Are you driven by high earning potential? I mean real money. Payscale.com recently published their 2011/2012 salary survey by college major. I guess when you have data you can do anything with it.

For some college majors, for some people, the Payscale.com survey data is meaningful. For it to be useful, it has to be a specialized major that connects (strong correlation) to a specific type of work. For example, it is likely that those who complete an undergraduate degree in Elementary Education are teaching elementary education. In that scenario, the Payscale survey is meaningful and helpful. If you are fully self-aware, understand what a career in elementary education entails (what soft skills, continuing education, etc. are required)  and see yourself as a good fit to the job/career, then you can expect to earn right around the median (geographic differences will explain most of the higher or lower pay range). Money won’t be a personal motivator for that career. However, helping others is a personal motivator for the Elementary Education Teacher career path. What that means is that the job of Elementary Education Teacher rewards “work” that helps others.

If you look at the survey list of college majors, there is one fundamental flaw. The data does not take into account what the person is doing job- and career-wise. Isn’t that the better (more valid) question? How you get there is insightful but not predictive of your potential income as much as “what” you do in your career.

I had a boss back in the ’80s by the name of Don J. Redlinger. He was actually my bosses’ boss. Don was business unit VP, Human Resources. His income, including stock options, put him on a trajectory to being a millionaire. He later was promoted to SVP, Human Resources for the entire multi-national Allied Signal corporation. He was in his 30’s at the time. What degree did Don have? A B.A. in History. Looking at the listing of college majors based on mid-career median income, Don should have been at about $69,000. If he had received a degree in Human Resources, his salary might have been around $62,600. Both are wrong. His degree was a strategic choice along with the college he went to. “What” he was doing was most important and relevant to his income. The industry he was in, and the career path he pursued are much greater predictors of income. How he got to the VP position early in his career has a lot to do with the “total package” which includes your “talent” as well as what you did back in high school, college, internships and early jobs out of college.  My learning – a B.A. degree in History can be extremely valuable across a broad range of careers. Your talent and your strategy determine how well you leverage the degree.
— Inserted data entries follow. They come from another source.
Definition meeting_line (z : JsDate.Zone) (m : Meeting) : string :=
  "- " ++ m_title m ++ " at " ++ format_HHmm z (m_date m) ++ ": "
  ++ notes_or_description m.

(** The outline built from the two query results. *)
Definition compile (z : JsDate.Zone) (notes : list Note)
  (meetings : list Meeting) : string :=
  let compiledContent : string := "" in
  let compiledContent : string :=
    match notes with
    | _ :: _ =>
        (compiledContent ++ "## Notes from today" ++ nl
         ++ String.concat nl (map note_line notes) ++ nl ++ nl)%string
    | [] => compiledContent
    end in
  match meetings with
  | _ :: _ =>
      (compiledContent ++ "## Meetings" ++ nl
       ++ String.concat nl (map (meeting_line z) meetings) ++ nl ++ nl)%string
  | [] => compiledContent
  end.

Definition no_activity : string := "No activity recorded for today.".

Section WithEnv.
Variable env : Env.

Definition generateDailySummary (userId : string) (date : option Date)
  : M string :=
  try_catch
    (summaryDate <- match date with
                    | Some d => ret d
                    | None => new_Date env
                    end ;;
     let dayStart := JsDate.setHours (zone env) summaryDate 0 0 0 0 in
     let dayEnd := JsDate.setHours (zone env) summaryDate 23 59 59 999 in
     userIdObj <- Db.newObjectId env userId ;;
     notes <- Db.Note_find_between userIdObj dayStart dayEnd ;;
     meetings <- Db.Meeting_find_between userIdObj dayStart dayEnd ;;
     let compiledContent := compile (zone env) notes meetings in
     if String.eqb compiledContent "" then ret no_activity
     else
       summary <- AIService.generateDailySummary env compiledContent ;;
       logger.info ("Generated daily summary for user " ++ userId) ;;
       ret summary)
    (fun e => logger.error "Error generating daily summary:" e ;; throw e).

End WithEnv.
(** *** generateWeeklySummary *)

(** [Array.from(new Set(xs))]: each value once, in the order of first
    appearance. *)
Definition Set_from (xs : list string) : list string :=
  fold_left
    (fun seen x =>
       if existsb (String.eqb x) seen then seen else seen ++ [x])
    xs [].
Let’s look at another example – a long-time colleague and client of mine, Freddye Silverman. Freddye has a B.A. degree in  Spanish and M.Ed in Spanish and Education. So what is she doing today, 20+ years since her completion of her education? She is Vice President, Eastern Region at Jeitosa Group International. She is a respected and recognized leader in the HR technology solutions field who has more than 25 years experience as a practitioner and consultant in HR IT.  Freddye also has a teaching background in foreign languages which “enhances her global view”. Prior to Jeitosa she was VP, HR Technology Solutions for Cendant Corporation.

Because she has been a long-time client of The Nielson Group (corporate consulting where we use assessments to coach professionals and executives and assist with evaluating candidates during the hiring process using assessments), Freddye has been assessed using the same assessments used in the Career Coaching for Students program. When she reads her assessment results, she quickly says, “this is who I’ve been all my life“.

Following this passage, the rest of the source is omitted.